Volleyball, 2. Bundesliga: TSV Mimmenhausen – FT Freiburg 3:1 (20:25, 29:27, 25;22, 25:22). – Sand war im Getriebe des TSV Mimmenhausen. Vor allem im ersten Durchgang. In dem hatte es gar nicht rosig ausgesehen für die Mannschaft von Christian Pampel. „Ich hätte keinen Cent auf uns gesetzt“, kommentierte der Spielertrainer das 3:1, „erst recht nicht nach dem ersten Satz.“ Dann fanden Kapitän Lukas Ott und sein Team ihren Rhythmus. Und in dem Maße, in dem sie zulegten, schlichen sich bei den phänomenal fast fehlerfrei gestarteten Freiburgern Eigenfehler ein. Mimmenhausen, das in Jonas Hoffmann seinen besten Mann zurecht mit MVP-Gold belohnt sah, setzte sich in einem stets spannenden und bis zum Schluss umkämpften Duell etwas zu klar mit 20:25, 29:27, 25:22 und 25:22 durch.

Freiburg hat Mimmenhausen am Wickel

Im ersten Durchgang jedenfalls hatte Freiburg Mimmenhausen am Wickel. Ohne echte Vorbereitung (einige Spieler hatten fünf Wochen nicht trainieren können) ins südbadische Duell gehen zu müssen, sorgte für fahrige Hände. Umso mehr, als dem FT-Septett zunächst so gut wie alles gelang. Mit seinem Aufschlag verunsicherte es den TSV-Annahmeriegel enorm, und mit unwiderstehlichen Angriffen über die Mitte sorgte es für klare Verhältnisse (8:4, 16:13, 24:20) beim 25:20.

„Motor“ Jonas Hoffmann treibt TSV an

Mimmenhausen unter Druck: Vor allem „Motor“ Jonas Hoffmann trieb den TSV im zweiten Durchgang zurück auf die Siegerstraße.
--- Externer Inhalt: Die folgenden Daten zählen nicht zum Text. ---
(* ===== verification/Storage.v ===== *)
(** The containers between the driver thread and the counters, as interfaces.

    [vector_type] is STXXL's out-of-core vector in the default build and
    [std::vector<double>] otherwise; [spsc_queue] is Boost's single-producer
    single-consumer ring buffer. Both are used only through the operations
    below, whose laws are their documented contracts. [std::vector] and a
    bounded list are the concrete instances of the witnesses. *)

From S2P Require Import Prelude Floats.

Local Open Scope Z_scope.

(** ** Sample storage *)

Class SampleStore (V : Type) := {
  vempty : V;
  vpush_back : double → V → V;
  vclear : V → V;
  vsize : V → Z;
  vat : V → Z → option double;   (** [None] outside the vector *)
  vlist : V → list double;
  vlist_empty : vlist vempty = [];
  vlist_push_back : ∀ d v, vlist (vpush_back d v) = vlist v ++ [d];
  vlist_clear : ∀ v, vlist (vclear v) = [];
  vsize_vlist : ∀ v, vsize v = Z.of_nat (length (vlist v));
  vat_vlist : ∀ v i, vat v i = if 0 <=? i then vlist v !! Z.to_nat i else None
}.

#[export] Program Instance SampleStore_vector : SampleStore (list double) := {|
  vempty := [];
  vpush_back d v := v ++ [d];
  vclear _ := [];
  vsize v := Z.of_nat (length v);
  vat v i := if 0 <=? i then v !! Z.to_nat i else None;
  vlist v := v |}.
Next Obligation. done. Qed.
Next Obligation. done. Qed.
Next Obligation. done. Qed.
Next Obligation. done. Qed.
Next Obligation. done. Qed.

(** ** The sample queue *)

Definition queue_capacity : nat := Z.to_nat 10000.

Class SpscQueue (Q : Type) := {
  qempty : Q;
  qpush : list double → Q → bool * Q;        (** false when the ring is full *)
  qpop : Q → option (list double * Q);
  qlist : Q → list (list double);
  qlist_empty : qlist qempty = [];
  qpush_spec : ∀ x q, qpush x q =
    if decide (length (qlist q) < queue_capacity)%nat
    then (true, (qpush x q).2) else (false, q);
  qlist_push : ∀ x q, (length (qlist q) < queue_capacity)%nat →
    qlist (qpush x q).2 = qlist q ++ [x];
  qpop_spec : ∀ q, match qpop q with
    | Some (x, q') => qlist q = x :: qlist q'
    | None => qlist q = []
    end
}.

Definition list_push (x : list double) (q : list (list double)) : bool * list (list double) :=
  if decide (length q < queue_capacity)%nat then (true, q ++ [x]) else (false, q).
Definition list_pop (q : list (list double)) : option (list double * list (list double)) :=
  match q with [] => None | x :: q => Some (x, q) end.

Lemma list_push_spec x q :
  list_push x q =
  if decide (length q < queue_capacity)%nat then (true, (list_push x q).2) else (false, q).
Proof. unfold list_push. by case_decide. Qed.

Lemma list_push_room x q :
  (length q < queue_capacity)%nat → (list_push x q).2 = q ++ [x].
Proof. intros. unfold list_push. by rewrite decide_True. Qed.

Lemma list_pop_spec (q : list (list double)) :
  match list_pop q with Some (x, q') => q = x :: q' | None => q = [] end.
Proof. by destruct q. Qed.

#[export] Instance SpscQueue_list : SpscQueue (list (list double)) := {|
  qempty := []; qpush := list_push; qpop := list_pop; qlist q := q;
  qlist_empty := eq_refl; qpush_spec := list_push_spec; qlist_push := list_push_room;
  qpop_spec := list_pop_spec |}.

Section Facts.
Context {V Q : Type} `{!SampleStore V, !SpscQueue Q}.

Lemma vsize_push_back d v : vsize (vpush_back d v) = vsize v + 1.
Proof. rewrite !vsize_vlist, vlist_push_back, length_app. cbn. lia. Qed.

Lemma vsize_nonneg v : 0 ≤ vsize v.
Proof. rewrite vsize_vlist. lia. Qed.

Lemma vat_inside v i : 0 ≤ i < vsize v → ∃ d, vat v i = Some d.
Proof.
  rewrite vsize_vlist, vat_vlist. intros Hi. rewrite (proj2 (Z.leb_le _ _)) by lia.
  apply lookup_lt_is_Some. lia.
Qed.

(** The queue after a push, full or not. *)
Lemma qlist_qpush x q :
  qlist (qpush x q).2 =
  if decide (length (qlist q) < queue_capacity)%nat then qlist q ++ [x] else qlist q.
Proof.
  case_decide as Hd; [by apply qlist_push|]. rewrite qpush_spec. by rewrite decide_False.
Qed.

Lemma qlist_bound_push x q :
  (length (qlist q) ≤ queue_capacity → length (qlist (qpush x q).2) ≤ queue_capacity)%nat.
Proof. rewrite qlist_qpush. case_decide; [rewrite length_app; cbn; lia|done]. Qed.
End Facts.

#[export] Hint Rewrite @vlist_empty @vlist_push_back @vlist_clear @qlist_empty : pm_rw.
Dem Außenangreifer mit der Nummer 3 auf dem Trikot gelangen alleine in diesem Abschnitt zehn Punkte, er wehrte zweimal einen Freiburger Satzball (26:26, 27:27) ab. Viel wichtiger aber noch: Er blieb der zuverlässige Adressat für einen, so Pampel, „echt guten“ Federico Cipollone. Der Zuspieler beendete einen der zahlreichen spektakulären Ballwechsel gedankenschnell zum 29:27.

Lautstarke und unermüdliche Black Wall

An die Wende zugunsten der Gastgeber glaubte im dritten Durchgang der Fanblock der Black Wall, der seine Helden unermüdlich lautstark antrieb. Und je länger der faszinierende Schlagabtausch zweier gleichwertiger Teams dauerte, umso mehr wuchs das Vertrauen in die eigene Leistung bei den Gastgebern, schwand es bei Freiburg. Zu viele Eigenfehler sorgten nach umkämpftem Verlauf (8:7, 16:13, 24:22) dafür, dass die FT nach dem 22:25 sogar Gefahr lief, leer auszugehen.

Netz war zu oft im Wege

Zunächst machten die Blau-Gelben klar, dass sie ihr Niveau halten konnten (8:5, 17:14). Dann geriet der Sieg wieder in ernste Gefahr (19:18). Weil die Freiburger nun unbedingt Mimmenhausener Angriffe blocken wollte, verhedderten sie sich – nicht nur beim 24:22 und 25:22 – im Netz: Mimmenhausen gelang mit etwas Glück ein erfolgreicher Start in die Rückrunde.

Freiburg hätte einen Punkt verdient

„Wir haben das Bestmögliche herausgeholt!“, nimmt Pampel die drei Punkte gerne entgegen. „Wir haben aber auch mehr bekommen, als wir verdienten“, fügt er an. „Die Freiburger hätten einen Punkt verdient gehabt.“

TSV Mimmenhausen: Ott (Frings), Birkenberg (Streibl), Pampel, Hoffmann, Zippel, Cipollone, Reusch.